General good things: There's a few things that, with a giant leap of faith in R.J. May, I could have a go at. The recipes mostly look like they were transcribed from the words of a scraggy old betelnut-toothed haus meri from Tabubil who's been cooking for her expat employers for 20 years and is trying to introduce Western techniques to her market ingredients and to move beyond rice-and-Triple Seven-tinned-fish on a Friday night. Clam Chowder, Tapioca Cakes, Beef and Ginger, Grilled Pitpit, Beans in Coconut, Cucumber Soup, Pawpaw Sherbet: I could definitely try them out.
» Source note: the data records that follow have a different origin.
(** * Node migration core of clusterman: a shallow embedding

    The first part follows [clusterman/migration/worker.py]: the pool
    health monitor, the chunked selection draining, the uptime worker and
    the event worker. Everything the worker reaches outside of itself (the
    pool manager, the cluster connector, the clock, the monitoring client,
    the pool lock, the autoscaler toggle) is an external call: the
    embedding threads an abstract world through the code, asks the world
    for the answer of every call and records the call in a chronological
    trace. A call on a collaborator is taken to return, but for the
    release of the pool lock, which raises ValueError on a lock that is not
    locked; the other exceptions of the embedding are the ones that the
    worker raises itself and those of [range], [mean] and
    [limit_function_runtime]. Logging calls are not recorded.

    The modules [Draining] and [Event] cover the draining queue and the
    migration conditions, whose sources are not at hand: they are written
    from the specification and from the test suites. [Sim], [Bare] and
    [Handover] are small worlds on which the worker runs in the examples.
    The properties come last. *)

From Stdlib Require Import ZArith NArith QArith Qround Qabs Lia.
From Stdlib Require Import Ascii DecimalString DecimalPos DecimalN.
From stdpp Require Import base option list strings gmap.

Local Open Scope Z_scope.

(** ** Data model (clusterman.interfaces.types) *)

Record AgentMetadata := mkAgent {
  agent_id : string;
  task_count : Z;
}.

Record InstanceMetadata := mkInstance {
  instance_id : string;
  ip_address : string;
  weight : Q;          (* a float: a double is a rational number *)
  uptime : Z;          (* uptime.total_seconds() *)
}.

Record ClusterNodeMetadata := mkNode {
  agent : AgentMetadata;
  instance : InstanceMetadata;
}.

Inductive TerminationReason := SCALING_DOWN | SPOT_INTERRUPTION | NODE_MIGRATION.

(** Module constants of worker.py. *)
Definition UPTIME_CHECK_INTERVAL_SECONDS : Z := 60 * 60.
Definition INITIAL_POOL_HEALTH_TIMEOUT_SECONDS : Z := 15 * 60.
Definition SUPPORTED_POOL_SCHEDULER : string := "kubernetes".
Definition AWS_RUNNING_STATES : list string := ["running"%string].

Definition SFX_NODE_DRAIN_COUNT : string := "clusterman.node_migration.drain_count".
Definition SFX_MIGRATION_JOB_DURATION : string := "clusterman.node_migration.duration".
Definition SFX_DRAINED_NODE_UPTIME : string := "clusterman.node_migration.drained_node_uptime".

(** ** External calls

    One constructor per call the worker makes on a collaborator, indexed by
    the type of the answer. Timestamps and durations are seconds on a
    discrete clock. The metrics are tagged with the cluster and the pool of
    the manager, which belong to the world and are not repeated in the
    calls. The answer of [lock_release] tells whether the lock was locked:
    [release()] of a lock that is not locked raises ValueError, whoever
    locked it. *)

Inductive Call : Type -> Type :=
  (* time *)
  | time_time : Call Z
  | time_sleep (seconds : Z) : Call unit
  (* PoolManager *)
  | PoolManager_init (cluster pool scheduler : string) (fetch_state : bool) : Call unit
  | reload_state (load_pods_info : bool) : Call unit
  | is_capacity_satisfied : Call bool
  | get_node_metadatas (states : list string) : Call (list ClusterNodeMetadata)
  | submit_for_draining (node : ClusterNodeMetadata) (reason : TerminationReason) : Call unit
  | draining_client : Call bool
  | target_capacity : Call Q
  | modify_target_capacity (capacity : Z) : Call unit
  (* KubernetesClusterConnector *)
  | get_agent_metadata (ip : string) : Call AgentMetadata
  | has_enough_capacity_for_pods : Call bool
  | set_label_selectors (selectors : list string) (add_to_existing : bool) : Call unit
  (* monitoring client *)
  | create_counter (name : string) : Call unit
  | create_timer (name : string) : Call unit
  | create_gauge (name : string) : Call unit
  | counter_count : Call unit
  | timer_start : Call unit
  | timer_stop : Call unit
  | gauge_set (value : Z) : Call unit
  (* pool lock *)
  | lock_acquire (timeout_seconds : option Z) : Call bool
  | lock_release : Call bool
  (* autoscaler toggle *)
  | disable_autoscaling (cluster pool scheduler : string) (until : Z) : Call unit
  | enable_autoscaling (cluster pool scheduler : string) : Call unit.

Inductive Logged :=
  | Log : forall A : Type, Call A -> Logged.
Arguments Log {A} c.

(** Exceptions the embedded code can raise. *)
Inductive MigrationFailure := PoolNotHealthy | FailedMigratingNodes.

Inductive Exn :=
  | NodeMigrationError (why : MigrationFailure)
  | ValueError
  | StatisticsError
  | OtherException (name : string).

Inductive Outcome (A : Type) :=
  | Returned (a : A)
  | Raised (e : Exn)
  | OutOfFuel.
Arguments Returned {A} a.
Arguments Raised {A} e.
Arguments OutOfFuel {A}.

(** The three latches of [_monitor_pool_health]. *)
Record Latches := mkLatches {
  draining_happened : bool;
  capacity_satisfied : bool;
  pods_healthy : bool;
}.

Definition no_latch : Latches := mkLatches false false false.

Definition all_latched (l : Latches) : bool :=
  draining_happened l && capacity_satisfied l && pods_healthy l.

Definition latches_le (l1 l2 : Latches) : Prop :=
  (draining_happened l1 = true -> draining_happened l2 = true) /\
  (capacity_satisfied l1 = true -> capacity_satisfied l2 = true) /\
  (pods_healthy l1 = true -> pods_healthy l2 = true).

(** ** The effect monad

    A computation runs on a state made of the world and the trace of the
    calls made so far. It returns a value, raises an exception, or runs out
    of fuel (only the polling loop of the health monitor consumes fuel). *)

Record State (W : Type) := mkState {
  world : W;
  trace : list Logged;
}.
Arguments mkState {W} world trace.
Arguments world {W} s.
Arguments trace {W} s.

Definition M (W A : Type) : Type := State W -> Outcome A * State W.

(** The collaborators: [handle] answers a call and moves the world on;
    [limit_function_runtime] is the helper of clusterman.util, which runs a
    routine under a wall-clock budget. *)
Class Environment (W : Type) := {
  handle : forall A : Type, Call A -> W -> A * W;
  limit_function_runtime : M W bool -> Z -> M W bool;
}.

(** What worker.py uses of clusterman.migration.settings and of
    clusterman.migration.event, whose sources are not part of the
    development: the portion of a pool, the precedence sort key (compared
    with [<] by [sorted]) and the match of a condition on a node. *)
Class Settings := {
  PoolPortion : Type;
  PoolPortion_of : PoolPortion -> Z -> Z;
  MigrationPrecendence : Type;
  SortKey : Type;
  sort_key : MigrationPrecendence -> ClusterNodeMetadata -> SortKey;
  key_lt : SortKey -> SortKey -> bool;
  EventCondition : Type;
  matches : EventCondition -> ClusterNodeMetadata -> bool;
}.

Record WorkerSetup `{Settings} := mkWorkerSetup {
  rate : PoolPortion;
  prescaling : option PoolPortion;
  precedence : MigrationPrecendence;
  bootstrap_wait : Z;
  bootstrap_timeout : Z;
  disable_autoscaling_flag : bool;
  expected_duration : Z;
  health_check_interval : Z;
  ignore_pod_health : bool;
}.
Arguments mkWorkerSetup {_} rate prescaling precedence bootstrap_wait
  bootstrap_timeout disable_autoscaling_flag expected_duration
  health_check_interval ignore_pod_health.

Record MigrationEvent `{Settings} := mkMigrationEvent {
  resource_name : string;
  cluster : string;
  pool : string;
  label_selectors : list string;
  condition : EventCondition;
}.
Arguments mkMigrationEvent {_} resource_name cluster pool label_selectors
  condition.

Section Monad.
Context {W : Type}.

Definition ret {A} (a : A) : M W A := fun s => (Returned a, s).

Definition raise {A} (e : Exn) : M W A := fun s => (Raised e, s).

Definition out_of_fuel {A} : M W A := fun s => (OutOfFuel, s).

Definition bind {A B} (m : M W A) (k : A -> M W B) : M W B :=
  fun s =>
    match m s with
    | (Returned a, s') => k a s'
    | (Raised e, s') => (Raised e, s')
    | (OutOfFuel, s') => (OutOfFuel, s')
    end.

Definition call `{Environment W} {A} (c : Call A) : M W A :=
  fun s =>
    let r := handle A c (world s) in
    (Returned (fst r), mkState (snd r) (trace s ++ [Log c])).

(** An [if] statement without [else]. *)
Definition when (b : bool) (m : M W unit) : M W unit :=
  if b then m else ret tt.

(** [try: body / except Exception: raise / finally: cleanup]: the cleanup
    runs whether the body returned or raised; an exception of the body is
    raised again after it. *)
Definition try_finally {A} (body : M W A) (cleanup : M W unit) : M W A :=
  fun s =>
    match body s with
    | (OutOfFuel, s') => (OutOfFuel, s')
    | (r, s') =>
        match cleanup s' with
        | (Returned _, s'') => (r, s'')
        | (Raised e, s'') => (Raised e, s'')
        | (OutOfFuel, s'') => (OutOfFuel, s'')
        end
    end.
End Monad.

(** [x ← c; k] and [c ;; k] are stdpp's notations for [mbind]. *)
#[export] Instance M_ret {W} : MRet (M W) := fun A a => ret a.
#[export] Instance M_bind {W} : MBind (M W) := fun A B k m => bind m k.

(** ** Python built-ins used by the worker *)

(** [range(start, stop, step)] for a step other than zero (a zero step
    raises ValueError, which the caller models). *)
Definition py_range (start stop step : Z) : list Z :=
  if 0 <? step then
    map (fun k => start + Z.of_nat k * step)
        (seq 0 (Z.to_nat ((stop - start + step - 1) / step)))
  else if step <? 0 then
    map (fun k => start + Z.of_nat k * step)
        (seq 0 (Z.to_nat ((start - stop - step - 1) / (- step))))
  else [].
General bad things: Sago Grub Satay. That's right, sago grubs.

3 dozen sago grubs

water

peanut satay sauce

Steam the sago grubs for about ten minutes. I prefer to remove the heads but this is not necessary. Put the grubs on satay sticks (six to a stick) and grill over a charcoal fire for about 5 minutes each side. Coat with the sauce and serve with rice. This is a very rich dish.

Not to mention the Fried Bandicoot, Magani Stew and the Baked Snake.

First, catch your snake.

That has to be the best first step for a recipe, existing anywhere, ever.

The size of the serving, of course, depends on the snake.

Well, of course. OBVIOUSLY.


Lameness factor: Well. I'd give it a 5. It's the lameness that makes most of this book so incredibly appealing.

Overall rating(from 20): 20. It's the flying fox. Who couldn't love that? Em nau!